Spatial scaling in fracture propagation in dilute systems

The geometry of fracture patterns in a dilute elastic network is explored using molecular dynamics simulation. The network in two dimensions is subjected to a uniform strain which drives the fracture to develop by the growth and coalescence of the vacancy clusters in the network. For strong dilution, it has been shown earlier that there exists a characteristic time tc at which a dynamical transition occurs with a power law divergence (with the exponent z) of the average cluster size. Close to tc, the growth of the clusters is scale-invariant in time and satisfies a dynamical scaling law.

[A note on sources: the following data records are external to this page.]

(** * Elevator movement log: a shallow embedding of [dmaio/app/main.py]

    The service keeps two tables, [elevators] and [movements], behind a
    SQLAlchemy session.  Every request handler receives a session from
    the [get_db] dependency, reads or writes the tables through it and
    returns rows.

    The embedding follows the Python text:
    - Python [int] is [Z]; a naive [datetime] is a [Z] (a count of
      microseconds), so that comparison and subtraction are those of [Z];
      a nullable column is an [option];
    - a table is the list of its rows in storage (rowid) order, the order
      in which an unordered [SELECT] scans it;
    - the session object is threaded explicitly: a handler is a function
      from the readings of the two clocks and the session to an outcome
      (a value or a raised exception) and the session afterwards;
    - the [get_db] generator is a small machine with a program counter,
      driven by the framework with [next] and [throw].

    Outside the model: failures of the storage layer itself (I/O, locks,
    integers beyond SQLite's 64-bit range) and concurrent requests. *)

From Stdlib Require Import String ZArith List Bool Lia Permutation FinFun.
Import ListNotations.
Open Scope Z_scope.

(** ** Data model *)

(** A naive timestamp, totally ordered; [timedelta] is a difference. *)
Definition datetime := Z.
Definition timedelta := Z.

Module Elevator.
Record t := mk { id : Z; name : string; location : string }.
End Elevator.

Module Movement.
Record t := mk {
  id : Z;
  elevator_id : Z;
  start_floor : Z;
  end_floor : Z;
  arrival_time : datetime;
  departure_time : option datetime
}.

(** [obj.departure_time = v] on a loaded row. *)
Definition with_departure_time (r : t) (v : option datetime) : t :=
  mk (id r) (elevator_id r) (start_floor r) (end_floor r) (arrival_time r) v.
End Movement.

Module ElevatorCreate.
Record t := mk { name : string; location : string }.
End ElevatorCreate.

Module MovementCreate.
Record t := mk {
  elevator_id : Z;
  start_floor : Z;
  end_floor : Z;
  departure_time : option datetime   (* [datetime | None = None] *)
}.
End MovementCreate.

(** The content of [elevator.db]. *)
Record Database := mkDatabase {
  elevators : list Elevator.t;
  movements : list Movement.t
}.

Definition empty_database : Database := mkDatabase [] [].

(** [create_engine(DATABASE_URL)]: a SQLite engine.  SQLite checks
    foreign keys only after [PRAGMA foreign_keys = ON]; the module never
    issues it and passes no option that would, so the engine it builds has
    the check off. *)
Record Engine := mkEngine { url : string; foreign_keys : bool }.

Definition create_engine (u : string) : Engine := mkEngine u false.

Definition DATABASE_URL : string := "sqlite:///./elevator.db".
Definition engine : Engine := create_engine DATABASE_URL.

(** ** Exceptions, clocks and the session *)

Inductive exn :=
| IntegrityError        (* a constraint of the store rejected a statement *)
| InvalidRequestError   (* [refresh] found no row for the instance *)
| TypeError             (* an operand was [None] *)
| GeneratorExit.

Inductive outcome (A : Type) :=
| Return (a : A)
| Raise (e : exn).
Arguments Return {A} a.
Arguments Raise {A} e.

(** The two sources of time a request reads: Python's [datetime.now()]
    (naive local time of the server process) and the store's
    [CURRENT_TIMESTAMP], to which [func.now()] compiles (UTC on SQLite). *)
Record Clock := mkClock { py_now : datetime; sql_now : datetime }.

(** A server whose local time is [offset] away from UTC. *)
Definition clock_at (utc offset : Z) : Clock := mkClock (utc + offset) utc.

(** An object handed to [db.add] and not yet inserted. *)
Inductive Pending :=
| NewElevator (e : ElevatorCreate.t)
| NewMovement (m : MovementCreate.t).

(** A session: the committed content of the store as seen through its
    connection, the unit of work ([new]: objects added, [dirty]: pending
    assignments to [departure_time], keyed by primary key) and whether it
    was closed.  [autoflush=False]: nothing is written before [commit]. *)
Record Session := mkSession {
  bind_engine : Engine;
  file : Database;
  new : list Pending;
  dirty : list (Z * datetime);
  closed : bool
}.

(** [SessionLocal()] on a store whose content is [db]. *)
Definition SessionLocal (db : Database) : Session :=
  mkSession engine db [] [] false.

(** [db.close()]: pending state is discarded, the connection released. *)
Definition close (s : Session) : Session :=
  mkSession (bind_engine s) (file s) [] [] true.

(** Handlers: reader of the clocks, state of the session, exceptions. *)
Definition M (A : Type) : Type := Clock -> Session -> outcome A * Session.

Definition ret {A} (a : A) : M A := fun _ s => (Return a, s).

Definition raise {A} (e : exn) : M A := fun _ s => (Raise e, s).

Definition bind {A B} (m : M A) (k : A -> M B) : M B :=
  fun clk s =>
    match m clk s with
    | (Return a, s') => k a clk s'
    | (Raise e, s') => (Raise e, s')
    end.

Notation "x <- c1 ;; c2" := (bind c1 (fun x => c2))
  (at level 61, c1 at next level, right associativity).
Notation "c1 ;; c2" := (bind c1 (fun _ => c2))
  (at level 61, right associativity).

Definition lift {A} (o : outcome A) : M A := fun _ s => (o, s).

Fixpoint mapM {A B} (f : A -> M B) (l : list A) : M (list B) :=
  match l with
  | [] => ret []
  | a :: l' => b <- f a ;; bs <- mapM f l' ;; ret (b :: bs)
  end.

(** [datetime.now()] *)
Definition datetime_now : M datetime := fun clk s => (Return (py_now clk), s).

(** ** The store *)

Definition is_None {A} (o : option A) : bool :=
  match o with None => true | Some _ => false end.

(** SQLite gives a new row the successor of the largest rowid in use,
    and 1 in an empty table.  The formula below is that rule for tables
    whose rowids are positive and below the largest 64-bit integer (see
    [rowids_in_range]), which is what a store grown from the empty one
    holds. *)
Definition next_rowid (ids : list Z) : Z := 1 + fold_right Z.max 0 ids.

(** [UPDATE movements SET departure_time = t WHERE movements.id = pk] *)
Definition update_departure_time (pk : Z) (t : datetime)
    (rows : list Movement.t) : list Movement.t :=
  map (fun r => if Movement.id r =? pk
                then Movement.with_departure_time r (Some t) else r) rows.

Definition apply_update (u : Z * datetime) (db : Database) : Database :=
  mkDatabase (elevators db)
             (update_departure_time (fst u) (snd u) (movements db)).

Definition elevator_exists (eid : Z) (db : Database) : bool :=
  existsb (fun e => Elevator.id e =? eid) (elevators db).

This paper shows that the cluster growth near tc also exhibits spatial scaling in addition to the temporal scaling. As fracture develops with time, the connectivity length xi of the clusters increases and diverges at tc as xi ∼ (tc − t)−ν, with ν = 0.83 ± 0.06. As a result of the scale-invariant growth, the vacancy clusters attain a fractal structure at tc with an effective dimensionality df ∼ 1.85 ± 0.05. These values are independent (within the limit of statistical error) of the concentration (provided it is sufficiently high) with which the network is diluted to begin with. Moreover, the values are very different from the corresponding values in qualitatively similar phenomena suggesting a different universality class of the problem. The values of ν and df supports the scaling relation z = νdf with the value of z obtained before.